Baikal Class and Marconi Class

Overview

Baikal class	Marconi class
Baikal deck plans created by Allen Rolfes (see notes)	Marconi deck plans created by Allen Rolfes (see notes)

Scenes

UES Baikal created by Dávid Metlesits	UES Marconi created by Dávid Metlesits
Defending the Baikal created by Dávid Metlesits	Baikal and Powhatan cruisers created by Dávid Metlesits

History

Mobile subspace transmitters represented a revolutionary leap in interstellar communications. Even before the United Earth Stellar Navy (UESN) transitioned from a defensive war to an offensive war, timely and reliable communications between frontier units and fleet commanders was essential. After its launch in 2157, the Marconi-class subspace communications cruiser (ACSM-6) played a vital role in the offensives into Romulan-held space. These ships were made possible by the pioneering but flawed Baikal class of the late 2140s.

Early Faster-Than-Light Communications
Although faster-than-light (FTL) starships had, by 2154, been used by Earth for nearly a century, sending messages at similar speeds was a different matter. Early subspace transmitters, which were first deployed in the 2110s, were extremely large: the transmitter generator had volumes of more than 60,000 m^3, and transmitter dishes spanned 200 m or more. Power requirements were correspondingly enormous to send a message over interstellar distances. As a result, a mobile subspace transmitter remained impractical for all but the shortest-range transmissions. (For a more detailed treatment of the early development of subspace transmitters, see the article on the Hyperion class.) In contrast, the equipment needed to receive a subspace message was small enough to be easily mounted on most warp-capable starships.
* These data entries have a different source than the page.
(* ===== verification/Policy.v ===== *)
(** * Policy: the data of the capability policy and the classification of calls

    [src/src-tauri/src/execution/policy.rs]: tool descriptors, the loaded policy,
    the reasons of a denial, and how a call of a public tool is classified by its
    name and arguments.  [PolicyDocument] checks and loads the policy file,
    [PolicyReview] reviews elevated calls, [PolicyDecision] decides. *)

From S2P Require Import Prelude Text TaskSummary StateModel WindowsPath BrokerProtocol Json.
#[local] Open Scope N_scope.

(** ** Descriptors *)

(* @src execution/policy.rs:33-38 ToolDescriptor *)
Record ToolDescriptor := MkToolDescriptor {
  td_name : ustr;
  td_capability : Capability;
  td_task_kind : TaskKind
}.

(* @src execution/policy.rs:40-49 PublicCapabilityDeclaration *)
Record PublicCapabilityDeclaration := MkPublicCapabilityDeclaration {
  pcd_read : bool;
  pcd_write : bool;
  pcd_process_exec : bool;
  pcd_git : bool;
  pcd_network : bool;
  pcd_privilege : bool;
  pcd_control_plane : bool
}.

(* @src execution/policy.rs:52-60 PublicCapabilityDeclaration::READ *)
Definition DECLARE_READ := MkPublicCapabilityDeclaration true false false false false false false.
(* @src execution/policy.rs:61-69 PublicCapabilityDeclaration::PROCESS *)
Definition DECLARE_PROCESS := MkPublicCapabilityDeclaration false false true false false false false.
(* @src execution/policy.rs:70-78 PublicCapabilityDeclaration::GIT *)
Definition DECLARE_GIT := MkPublicCapabilityDeclaration false false false true false false false.
(* @src execution/policy.rs:79-95 PublicCapabilityDeclaration::workflow *)
Definition workflow (write process_exec git network privilege : bool) :
    PublicCapabilityDeclaration :=
  MkPublicCapabilityDeclaration true write process_exec git network privilege false.

(* @src execution/policy.rs:98-104 PublicActionDescriptor *)
Record PublicActionDescriptor := MkPublicActionDescriptor {
  pad_tool : ustr;
  pad_action : ustr;
  pad_descriptor : ToolDescriptor;
  pad_transitive : PublicCapabilityDeclaration
}.

(* @src execution/policy.rs:22-31 CONTROL_PLANE_NAMES *)
Definition CONTROL_PLANE_NAMES : list ustr :=
  [lit "request_permissions"; lit "workspace_select"; lit "workspace_add"; lit "workspace_remove";
   lit "permission_mode_change"; lit "credential_reset"; lit "tunnel_config_write";
   lit "mcp_config_write"].

(* @src execution/policy.rs:106-116 PUBLIC_CORE_TOOLS *)
Definition PUBLIC_CORE_TOOLS : list ustr :=
  [lit "workspace_context"; lit "agent_workflow"; lit "filesystem"; lit "exec_command";
   lit "command_control"; lit "task_control"; lit "git_workflow"; lit "document_workflow";
   lit "view_image"].
(* @src execution/policy.rs:117-125 PUBLIC_EDIT_MAX *)
Definition PUBLIC_EDIT_MAX : list ustr :=
  [lit "workspace_context"; lit "agent_workflow"; lit "filesystem"; lit "task_control";
   lit "git_workflow"; lit "document_workflow"; lit "view_image"].

(* @src execution/policy.rs:127-228 PINNED_TOOLS *)
Definition PINNED_TOOLS : list ToolDescriptor :=
  [MkToolDescriptor (lit "server_info") CapRead OtherTask;
   MkToolDescriptor (lit "check_exec_environment") CapRead OtherTask;
   MkToolDescriptor (lit "get_default_cwd") CapRead OtherTask;
   MkToolDescriptor (lit "set_default_cwd") CapWrite OtherTask;
   MkToolDescriptor (lit "read_file") CapRead TaskSummary.ReadFile;
   MkToolDescriptor (lit "list_dir") CapRead TaskSummary.ReadFile;
   MkToolDescriptor (lit "list_files") CapRead TaskSummary.ReadFile;
   MkToolDescriptor (lit "search_text") CapRead SearchCode;
   MkToolDescriptor (lit "apply_patch") CapWrite ModifyFile;
   MkToolDescriptor (lit "exec_command") CapProcessExec ExecuteCommand;
   MkToolDescriptor (lit "write_stdin") CapProcessExec ExecuteCommand;
   MkToolDescriptor (lit "kill_session") CapProcessExec ExecuteCommand;
   MkToolDescriptor (lit "read_output") CapProcessExec ExecuteCommand;
   MkToolDescriptor (lit "git_status") CapGit GitOperation;
   MkToolDescriptor (lit "git_diff") CapGit GitOperation;
   MkToolDescriptor (lit "git_log") CapGit GitOperation;
   MkToolDescriptor (lit "git_show") CapGit GitOperation;
   MkToolDescriptor (lit "git_blame") CapGit GitOperation;
   MkToolDescriptor (lit "request_permissions") CapControlPlane OtherTask;
   MkToolDescriptor (lit "view_image") CapRead TaskSummary.ReadFile].

(* @src execution/policy.rs:230-235 PolicyError *)
Inductive PolicyError := ReadFailed | InvalidToml | ContractMismatch (field : string).

(* @src execution/policy.rs:249-261 DenyReason *)
Inductive DenyReason :=
  | UnknownTool | DenyControlPlane | ToolNotAllowedInMode | IndirectProcessExecInEdit
  | IndirectControlPlane | IndirectUnknownCapability | NetworkRouteNotAvailable
  | PrivilegedRouteNotAvailable | ElevatedExecNotReviewed | VerbatimExecutionPath.

(* @src execution/policy.rs:263-268 PolicyDecision *)
Record PolicyDecision := MkPolicyDecision {
  pd_descriptor : ToolDescriptor;
  pd_allowed : bool;
  pd_deny_reason : option DenyReason
}.

(* @src execution/policy.rs:270-279 CapabilityPolicy *)
Record CapabilityPolicy := MkCapabilityPolicy {
  cp_edit_allowed : gset ustr;
  cp_full_allowed : gset ustr;
  cp_elevated_allowed : gset ustr;
  cp_blocked : gset ustr;
  cp_public_edit_allowed : gset ustr;
  cp_public_full_allowed : gset ustr;
  cp_public_elevated_allowed : gset ustr
}.

(* @src execution/policy.rs:607-613 denied *)
Definition denied (descriptor : ToolDescriptor) (reason : DenyReason) : PolicyDecision :=
  MkPolicyDecision descriptor false (Some reason).
Definition permitted (descriptor : ToolDescriptor) : PolicyDecision :=
  MkPolicyDecision descriptor true None.

(* @src execution/policy.rs:615-633 public_descriptor *)
Definition public_descriptor (tool action : ustr) (capability : Capability) (task_kind : TaskKind)
    (transitive : PublicCapabilityDeclaration) : PublicActionDescriptor :=
  MkPublicActionDescriptor tool action (MkToolDescriptor tool capability task_kind) transitive.

(* @src execution/policy.rs:1028-1032 is_control_plane_name *)
Definition is_control_plane_name (name : ustr) : bool :=
  bool_decide (name ∈ CONTROL_PLANE_NAMES) || starts_with (lit "localbridge.") name ||
  starts_with (lit "localbridge_") name.

(** [[&str]::contains]. *)
Definition one_of (names : list ustr) (name : ustr) : bool := bool_decide (name ∈ names).

(** ** Classifying a public call *)

Section classify.
Context `{Json}.

(** The [filesystem] tool. *)
(* @src execution/policy.rs:648-688 classify_public_action *)
Definition classify_filesystem (action : ustr) : option PublicActionDescriptor :=
  if negb (one_of [lit "list"; lit "stat"; lit "read"; lit "write"; lit "replace"; lit "patch";
                   lit "search"; lit "search_content"; lit "copy"; lit "move"; lit "delete";
                   lit "hash"] action) then None else
  let '(capability, task_kind, declaration) :=
    if one_of [lit "search"; lit "search_content"] action then (CapRead, SearchCode, DECLARE_READ)
    else if one_of [lit "list"; lit "stat"; lit "read"; lit "hash"] action
    then (CapRead, TaskSummary.ReadFile, DECLARE_READ)
    else (CapWrite, ModifyFile, workflow true false false false false) in
  Some (public_descriptor (lit "filesystem") action capability task_kind declaration).

(* @src execution/policy.rs:689-703 classify_public_action *)
Definition classify_exec_command (dry_run : bool) : PublicActionDescriptor :=
  public_descriptor (lit "exec_command") (if dry_run then lit "explain" else lit "execute")
    CapProcessExec (if dry_run then OtherTask else ExecuteCommand)
    (if dry_run then DECLARE_READ else DECLARE_PROCESS).

(* @src execution/policy.rs:704-741 classify_public_action *)
Definition classify_command_control (action : ustr) : option PublicActionDescriptor :=
  if one_of [lit "adopt"; lit "poll"; lit "read"; lit "write"; lit "kill"] action
  then Some (public_descriptor (lit "command_control") action CapProcessExec ExecuteCommand
    DECLARE_PROCESS)
  else None.

(* @src execution/policy.rs:742-765 classify_public_action *)
Definition classify_task_control (action : ustr) : option PublicActionDescriptor :=
  if one_of [lit "list"; lit "get"] action
  then Some (public_descriptor (lit "task_control") action CapWorkflow OtherTask DECLARE_READ)
  else if bool_decide (action = lit "cancel")
  then Some (public_descriptor (lit "task_control") action CapWorkflow ExecuteCommand
    (workflow true false false false false))
  else None.

(* @src execution/policy.rs:766-803 classify_public_action *)
Definition classify_git_workflow (action : ustr) : option PublicActionDescriptor :=
  if one_of [lit "status"; lit "diff"; lit "log"; lit "show"; lit "blame"] action
  then Some (public_descriptor (lit "git_workflow") action CapGit GitOperation DECLARE_GIT)
  else None.

(* @src execution/policy.rs:804-848 classify_public_action *)
Definition classify_document_workflow (action : ustr) : option PublicActionDescriptor :=
  let tool := lit "document_workflow" in
  if one_of [lit "inspect"; lit "search"] action
  then Some (public_descriptor tool action CapRead TaskSummary.ReadFile DECLARE_READ)
  else if one_of [lit "create"; lit "edit"; lit "rebuild"] action
  then Some (public_descriptor tool action CapWrite ModifyFile (workflow true false false false false))
  else if bool_decide (action = lit "convert")
  then Some (public_descriptor tool action CapWorkflow ModifyFile
    (workflow true true false false false))
  else None.

(** One entry of [directory_changes]. *)
(* @src execution/policy.rs:884-901 classify_public_action *)
Definition directory_change_valid (change : json) : bool :=
  match as_object change with
  | None => false
  | Some change =>
      Nat.eqb (size change) 2 && bool_decide (is_Some (change !! lit "action")) &&
      bool_decide (is_Some (change !! lit "path")) &&
      match change !! lit "action" ≫= as_str with
      | Some action => one_of [lit "create_directory"; lit "remove_empty_directory"] action
      | None => false
      end &&
      match change !! lit "path" ≫= as_str with
      | Some path => negb (bool_decide (path = []))
      | None => false
      end
  end.

(* @src execution/policy.rs:856-934 classify_public_action *)
Definition classify_agent_workflow (action : ustr) (dry_run : bool) (arguments : json) :
    option PublicActionDescriptor :=
  object ← as_object arguments;
  let phase := object !! lit "phase" ≫= as_str in
  if bool_decide (is_Some (object !! lit "phase")) &&
     negb match phase with
          | Some phase => one_of [lit "prepare"; lit "edit"; lit "verify"; lit "persist"] phase
          | None => false
          end
  then None else
  commands_present ←
    (if bool_decide (phase = Some (lit "verify")) then Some true else
     match object !! lit "commands" with
     | None => Some false
     | Some commands => commands ← as_array commands; Some (negb (Nat.eqb (length commands) 0))
     end);
  patch_present ←
    match object !! lit "patch" with
    | None => Some false
    | Some value => _ ← as_str value; Some true
    end;
  directory_changes_present ←
    match object !! lit "directory_changes" with
    | None => Some false
    | Some value =>
        changes ← as_array value;
        if Nat.eqb (length changes) 0 || (32 <? length changes)%nat ||
           negb (forallb directory_change_valid changes)
        then None else Some true
    end;
  if negb (one_of [lit "diagnose"; lit "document"; lit "bugfix"; lit "feature"; lit "refactor";
                   lit "test_failure"; lit "build_release"; lit "resume"; lit "custom"] action)
  then None else
  let declaration :=
    if dry_run : bool then workflow false false false false false
    else workflow (patch_present || directory_changes_present) commands_present true false false in
  Some (public_descriptor (lit "agent_workflow") action CapWorkflow OtherTask declaration).

(* @src execution/policy.rs:634-647 classify_public_action *)
Definition classify_public_action (tool_name : ustr) (arguments : json) :
    option PublicActionDescriptor :=
  let action := get_str (lit "action") arguments in
  let dry_run := default false (get_bool (lit "dry_run") arguments) in
  let no_action := bool_decide (action = None) in
  if bool_decide (tool_name = lit "workspace_context") && no_action then
    Some (public_descriptor tool_name (lit "context") CapRead TaskSummary.ReadFile DECLARE_READ)
  else if bool_decide (tool_name = lit "filesystem") then action ≫= classify_filesystem
  else if bool_decide (tool_name = lit "exec_command") && no_action then
    Some (classify_exec_command dry_run)
  else if bool_decide (tool_name = lit "command_control") then action ≫= classify_command_control
  else if bool_decide (tool_name = lit "task_control") then action ≫= classify_task_control
  else if bool_decide (tool_name = lit "git_workflow") then action ≫= classify_git_workflow
  else if bool_decide (tool_name = lit "document_workflow") then
    action ≫= classify_document_workflow
  else if bool_decide (tool_name = lit "view_image") && no_action then
    Some (public_descriptor tool_name (lit "inspect") CapRead TaskSummary.ReadFile DECLARE_READ)
  else if bool_decide (tool_name = lit "agent_workflow") then
    action ← action; classify_agent_workflow action dry_run arguments
  else None.
End classify.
Because starships could receive messages transmitted from Earth or another base but could not respond in kind, an alternate method of FTL communication was required. The most practical method for sending ship-to-ship and ship-to-shore messages was the warp message torpedo. These small, unmanned craft, typically about 5 m long, had a maximum speed of wf 5 and a range of 10 ly. (Although traditional radio, limited to light speed, was useless for long-range communications, most ships, even today, still carry equipment for transmitting radio signals, primarily for emergencies and for ranges of less than 2 au.)

Warp message torpedoes provided an acceptable, if less than ideal, solution to the problem of rapid interstellar communication. Messages could be delivered in a matter of weeks instead of months or years and at far less expense than dispatching a fully equipped starship. Both inside and beyond United Earth (UE) territory, information was routinely relayed between ships and from ship to shore.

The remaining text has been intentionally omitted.